-------- PROVIDED INFORMATION --------

(** A NULL origin is filled with the installation its repository still has; a recorded origin is
    kept, and so is every other column. *)
Definition fill_origin (installation : UUID) (r : Run) : Run :=
  match pin_origin (run_pinned r) with
  | Some _ => r
  | None =>
      let p := run_pinned r in
      mkRun (mkPinned (pin_code_change_id p) (Some installation) (pin_base_sha p) (pin_head_sha p)
               (pin_engine p))
        (run_state r) (run_attempt r) (run_available_at r) (run_lease_until r) (run_worker_id r)
        (run_cancel_requested r) (run_error_code r) (run_error_message r) (run_started_at r)
        (run_finished_at r) (run_signal_requested_at r) (run_review_body r)
  end.

(** What the move of a repository to another installation does to one of its runs: its NULL origin
    is filled whatever its state, final ones included, and a run of the old installation that is
    still active is cancelled. *)
Definition rebind_cancel_run (now : Z) (id : UUID) (d : Db) : Db :=
  match joined d id with
  | Some (r, c) =>
      let r1 := fill_origin (cc_installation_id c) r in
      let d1 := put_run id r1 d in
      if bool_decide (pin_origin (run_pinned r1) = Some (cc_installation_id c))
         && active (run_state r1)
      then notify id Cancelled
             (put_run id (finish_run Cancelled (Some (u8 "installation_replaced"))
                            (run_error_message r1) now r1) d1)
      else d1
  | None => d
  end.

(** ** Creation (T1, T3) *)

Definition active_run_of (d : Db) (code_change : UUID) : bool :=
  existsb (λ kv, active (run_state (snd kv))
                 && (pin_code_change_id (run_pinned (snd kv)) =? code_change)%N)
    (map_to_list (db_runs d)).

Definition new_run (p : Pinned) (now : Z) : Run :=
  mkRun p Queued 0 now None None false None None None None None None.
Lemma first_attempt_result c :
  ∃ s', prepare_as w run_id (mkPrepareState d c k) = (s', Ok prepared_snapshot)
        ∧ get_snapshot (pw_profile w) (pp_db s') run_id = Ok (Some prepared_snapshot)
        ∧ pp_source_calls s' = k2.
Proof using All.
  destruct (get_pins_run _ _ _ _ pinned) as [Hrun Hprof].
  destruct (first_attempt_loads (S (S (S c)))) as (d2 & staged & Hload & Hg & Hr & Ha & Hlen & m & Hd2).
  set (snap := build_policy_snapshot (pw_parser_version w) pins (ld_document rules)
                 (ld_document agents) ignore (pw_uuid w)).
  pose proof (create_snapshot_fresh (pw_profile w) (pw_parser_version w) pins (ld_document rules)
    (ld_document agents) ignore (pw_uuid w) (pw_now w) d2 staged) as Hcreate.
  rewrite Hprof, Hrun in Hcreate. subst d2.
  specialize (Hcreate pinned identifiers profile active Hg).
  unfold policy_documents in Hcreate. rewrite Hlen, Hr, Ha in Hcreate.
  specialize (Hcreate eq_refl no_snapshot fresh_id (parse_review_ignore_digest _ _ _ _ masks_read)).
  cbv zeta in Hcreate. fold snap in Hcreate.
  set (d3 := set_snapshots _ _) in Hcreate.
  assert (create_snapshot (pw_profile w) snap (pw_now w) (set_documents m d)
          = Ok (d3, prepared_snapshot)) as Ec.
  { apply Hcreate. unfold snapshot_check, settings_ok in *. cbn.
    destruct (rp_severity_threshold pins), (rp_max_comments pins); try done. by apply Z.ltb_lt. }
  clear Hcreate. destruct (create_snapshot_inv _ _ _ _ _ _ Ec) as (_ & _ & Hstored).
  change (sn_run_id snap) with (rp_run_id pins) in Hstored. rewrite Hrun in Hstored.
  exists (mkPrepareState d3 (6 + c) k2). split; [|done].
  unfold prepare_as, prepare_policy, store_read, store_call, checked. unfold mbind, stateT_bind.
  cbn [pp_db pp_store_calls pp_source_calls]. rewrite undisturbed.
  assert (get_snapshot (pw_profile w) d run_id = Ok None) as -> by (unfold get_snapshot; by rewrite no_snapshot).
  cbn [result_bind pp_db pp_store_calls pp_source_calls]. rewrite undisturbed, pinned.
  cbn [result_bind of_option pp_db pp_store_calls pp_source_calls]. unfold mret, stateT_ret.
  rewrite Hprof, versions. cbn [map_err pp_db pp_store_calls pp_source_calls]. rewrite undisturbed.
  assert (get_staged_documents d run_id = Ok []) as ->.
  { unfold get_staged_documents, document_rows. by rewrite no_rows. }
  cbn [map_err result_bind pp_db pp_store_calls pp_source_calls]. cbv zeta.
  change (List.filter _ _) with [RULES_DOCUMENT_PATH; AGENTS_DOCUMENT_PATH].
  rewrite Hload. unfold store_policy, checked, mbind, stateT_bind, store_call, mret, stateT_ret.
  rewrite Hr, Ha. cbn [of_option]. rewrite masks_read. cbn [map_err pp_db pp_store_calls pp_source_calls].
  cbv zeta. fold snap. rewrite undisturbed, Ec. cbn [pp_db pp_store_calls pp_source_calls].
  change (sn_policy_digest prepared_snapshot) with (sn_policy_digest snap). by rewrite str_eqb_refl.
Qed.

(** The first attempt of an active run that is left alone stores and returns the policy of
    its pinned base: both documents are read, staged and verified, the snapshot holds them, the
    masks of the rules, the versions pinned by the run and the digest of all of it, and reading it
    back from its row gives the same value (the JSON of bindings and profile included). *)
Theorem first_attempt_stores_policy c :
  ∃ s', prepare_as w run_id (mkPrepareState d c k) = (s', Ok prepared_snapshot)
        ∧ get_snapshot (pw_profile w) (pp_db s') run_id = Ok (Some prepared_snapshot)
        ∧ pp_source_calls s' = k2.
Proof using All. apply first_attempt_result. Qed.
End FirstAttempt.

(** A stored snapshot is read under any execution profile, and a later attempt returns it. *)
Lemma get_pins_profile profile profile' d run_id pins :
  get_pins profile d run_id = Some pins →
  get_pins profile' d run_id
  = Some (mkRunPolicyPins (rp_run_id pins) (rp_repository_id pins) (rp_policy_base_sha pins)
            (rp_service_defaults_rule_version_id pins) (rp_defaults_checksum pins)
            (rp_prompt_bindings pins) profile' (rp_severity_threshold pins) (rp_max_comments pins)).
Proof.
  unfold get_pins. destruct (joined _ _) as [[run change]|]; [|done]. cbn.
  destruct (p_columns d !! run_id) as [c|]; [|done]. cbn.
  destruct (p_rules d !! _); [|done]. cbn. destruct (p_prompts d !! _) as [[? ?]|]; [|done]. cbn.
  destruct (pinned_prompt d (pc_conventions_prompt_version_id c)); [|done]. cbn.
  destruct (pinned_prompt d (pc_verifier_prompt_version_id c)); [|done]. cbn. by intros [= <-].
Qed.

Lemma get_snapshot_profile profile profile' d run_id s :
  get_snapshot profile d run_id = Ok (Some s) → get_snapshot profile' d run_id = Ok (Some s).
Proof.
  intros Hg. destruct (get_snapshot_inv _ _ _ _ Hg) as (row & r & a & b & p & _ & _ & _ & _ & _ & Hs & Hi).
  destruct (si_pins _ _ _ Hi) as (pins & Hpins & Heqs).
  assert (verify_snapshot_pins s (get_pins profile' d run_id) = Ok tt) as Hv'.
  { apply verify_snapshot_pins_ok. assert (sn_run_id s = run_id) as Hr by by rewrite Hs.
    rewrite Hr in Hpins. rewrite (get_pins_profile _ profile' _ _ _ Hpins). by eexists. }
  revert Hg. unfold get_snapshot. destruct (p_snapshots d !! run_id) as [row'|]; [|done].
  intros (s0 & -> & ([] & _ & [= ->])%bind_ok)%bind_ok. cbn [mbind result_bind]. by rewrite Hv'.
Qed.

Lemma later_attempt_result w d run_id s profile c k :
  (∀ n x, pw_env w n x = x) → get_snapshot profile d run_id = Ok (Some s) →
  validate_execution_profile_versions (sn_execution_profile s) = Ok tt →
  prepare_as w run_id (mkPrepareState d c k) = (mkPrepareState d (S c) k, Ok s).
Proof.
  intros He Hg Hv. unfold prepare_as, prepare_policy, store_read, store_call, checked. unfold mbind, stateT_bind.
  cbn [pp_db pp_store_calls pp_source_calls]. rewrite He, (get_snapshot_profile _ (pw_profile w) _ _ _ Hg).
  cbn [result_bind pp_db pp_store_calls pp_source_calls]. by rewrite Hv.
Qed.

(** ** A fleet of two workers *)

Definition sample_change : CodeChange :=
  mkCodeChange true (u8 "head") 7%N true 3%N false true (u8 "github") 2%N 5%Q 0%Q.
Definition sample_run : Run :=
  mkRun (mkPinned 4%N (Some 3%N) (u8 "base") (u8 "head") Engine_fast) Running 1 0 (Some 60)
    (Some (u8 "w1")) false None None (Some 0) None None None.
Definition sample_db : PolicyDb :=
  mkPolicyDb (mkDb {[1%N := sample_run]} {[4%N := sample_change]} ∅ [] ∅ ∅ [])
    {[1%N := mkPolicyColumns 20%N 30%N (Some 31%N) None (Some Th_all) (Some 10)]}
    {[20%N := u8 "rules"]} {[30%N := (u8 "p", 5); 31%N := (u8 "c", 2)]} ∅ ∅.

Definition sample_worker (profile : ExecutionProfile) (source : PolicyDocumentSource) (id : UUID)
  : PolicyWorker :=
  mkPolicyWorker (λ _, []) (u8 "3.0.0") profile (λ _, source) (λ _ d, d) id 100.
Definition sample_first : PolicyWorker :=
  sample_worker (profile_fast (u8 "m") (u8 "v") None) sample_source 50%N.
(** Another worker with another profile, whose source has lost the repository. *)
Definition sample_second : PolicyWorker :=
  sample_worker (profile_deep (u8 "m2") (u8 "v2") None)
    (mkPolicyDocumentSource (λ _ _, Ok []) (λ _ _, Ok [])) 51%N.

--------

TO DO:
Please provide nothing but the number of lines in the records that hold the string "with".

RESPONSE:
7